Liquidator exceeds fee cap, repels misleading claim

liquidator
Hamilton Murphy’s Stephen Dixon.

The Federal Court has refused to find that Victoria Project Pty Ltd (VPPL) liquidator Stephen Dixon and his firm misled shareholders when he told them his fees to complete a members voluntary winding up (MVL) would be capped at $50,000 plus out of pocket expenses and GST.

As is disclosed in Dixon (Liquidator), in the matter of Victoria Project Pty Ltd v Austhome Group Pty Ltd [2023] FCA 42 a subsequent application to the court by the Hamilton Murphy partner saw a judicial registrar in 2021 fix Dixon’s fees at $273,584.50 plus GST.

What is obvious is that a professional indemnity insurer has responded to the cross-claim against Mr Dixon and Hamilton Murphy. For future noting, leave should have been applied for in this matter.” Justice Shaun McElwaine.

Unsurprisingly, the party who brought the claim for misleading or deceptive or unconscionable conduct was the same party who was required, under a deed of settlement the VPPL shareholders had entered into, to indemnify Dixon for any costs of the liquidation exceeding $60,000.

What the February 1, 2023 judgment of Justice Shaun McElwaine reveals is that the attack that the court has refused to endorse was largely driven by the failure of VPPL director Xue Bin “David” Wu to provide Dixon with a detailed understanding of the extent of shareholder disputes when the pair first met to discuss the proposed MVL on April 16, 2018.

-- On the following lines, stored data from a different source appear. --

(** * ItchClaim: the sale crawler, the disk cache and the claim engine

    A shallow embedding of [ItchClaim/ItchSale.py], [ItchClaim/ItchGame.py]
    and [ItchClaim/__main__.py].  Python objects become records, methods
    become functions in a state-and-exception monad over one [World] (the
    interpreter's heap of sale objects, the class-level cache, the files on
    disk, the user's library and the trace of observable effects), and the
    origin web site is a parameter of the sections that talk to it. *)

From Stdlib Require Import ZArith Lia Ascii Sorted.
From stdpp Require Import base option list gmap strings pretty.

Open Scope Z_scope.
Set Warnings "-register-all".

(** ** Python runtime fragments *)

(** The exceptions the embedded code can raise.  [SystemExit] is what
    [exit(1)] raises; [RequestException] stands for every transport error
    of the [requests] library; [Dangling] is not a Python exception: it is
    the answer of the heap model to an address that was never allocated. *)
Inductive exn :=
| KeyError (key : string)
| IndexError
| ValueError (msg : string)
| TypeError
| AttributeError (attr : string)
| UnboundLocalError (var : string)
| FileNotFoundError (path : string)
| JSONDecodeError
| RequestException (msg : string)
| SystemExit (code : Z)
| Dangling.

Inductive res (A : Type) :=
| Ok (a : A)
| Raise (e : exn).
Arguments Ok {A} a.
Arguments Raise {A} e.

“Central to the cross-claim is whether Mr Wu made full disclosure to Mr Dixon of all that he knew as relevant to the fee cap, if he did not, whether in that circumstance the fee cap representations made by Mr Dixon were objectively misleading or deceptive or unconscionable and whether I should accept that Mr Wu and Austhome relied upon those representations in their decision to enter into the Deed and with it to accept the fee indemnity obligation,”the judge said.

Both Dixon and Wu were cross-examined at trial about their recollection of the meeting.

Dixon wasn’t able to provide much detail but what he was able to point to was the fact that his fee estimate was based on the information Wu had provided and that he had warned the director the estimate would have to be increased if what he thought would be a straightforward in-specie distribution of assets to shareholders in accordance with the deed turned out to be more complex.

At the trial, Dixon and Hamilton Murphy had separate representation, something Justice McElwaine tolerated but said should not have been undertaken without obtaining court approval.

“Mr (Christopher) Brown appeared for Mr Dixon upon the trial instructed by CLH Lawyers. Ms (Catherine) Pierce also appeared for Mr Dixon, not with Mr Brown and separately instructed by Moray & Agnew Lawyers. Despite my drawing attention to that unusual method of representation, no party objected,” the judge said.

“It would seem a common assumption that the interests of Mr Dixon and his firm Hamilton Murphy Advisory Pty Ltd (Hamilton Murphy) as respondents to the cross-claim are sufficiently distinct so as to permit, and indeed require, separate representation.

“In the absence of any objection, I was content to allow the division of responsibility in that way whereby Mr Brown assumed carriage of the construction question and Ms Pierce dealt with the cross-claim.

“However, it should not be generally understood that proceeding in this way is appropriate. As noted by Bowskill J in Australia Pacific LNG Pty Ltd v Sooner Insurance Company [2021] QSC 43 (which contains a pellucid summary of the case law), leave may be granted for separate representation as an exception to the general rule that a party may only be singly represented.

“Dual representation “ought only be permitted when the interests of justice require it”: [14]. What is obvious is that a professional indemnity insurer has responded to the cross-claim against Mr Dixon and Hamilton Murphy. For future noting, leave should have been applied for in this matter,” his honour said.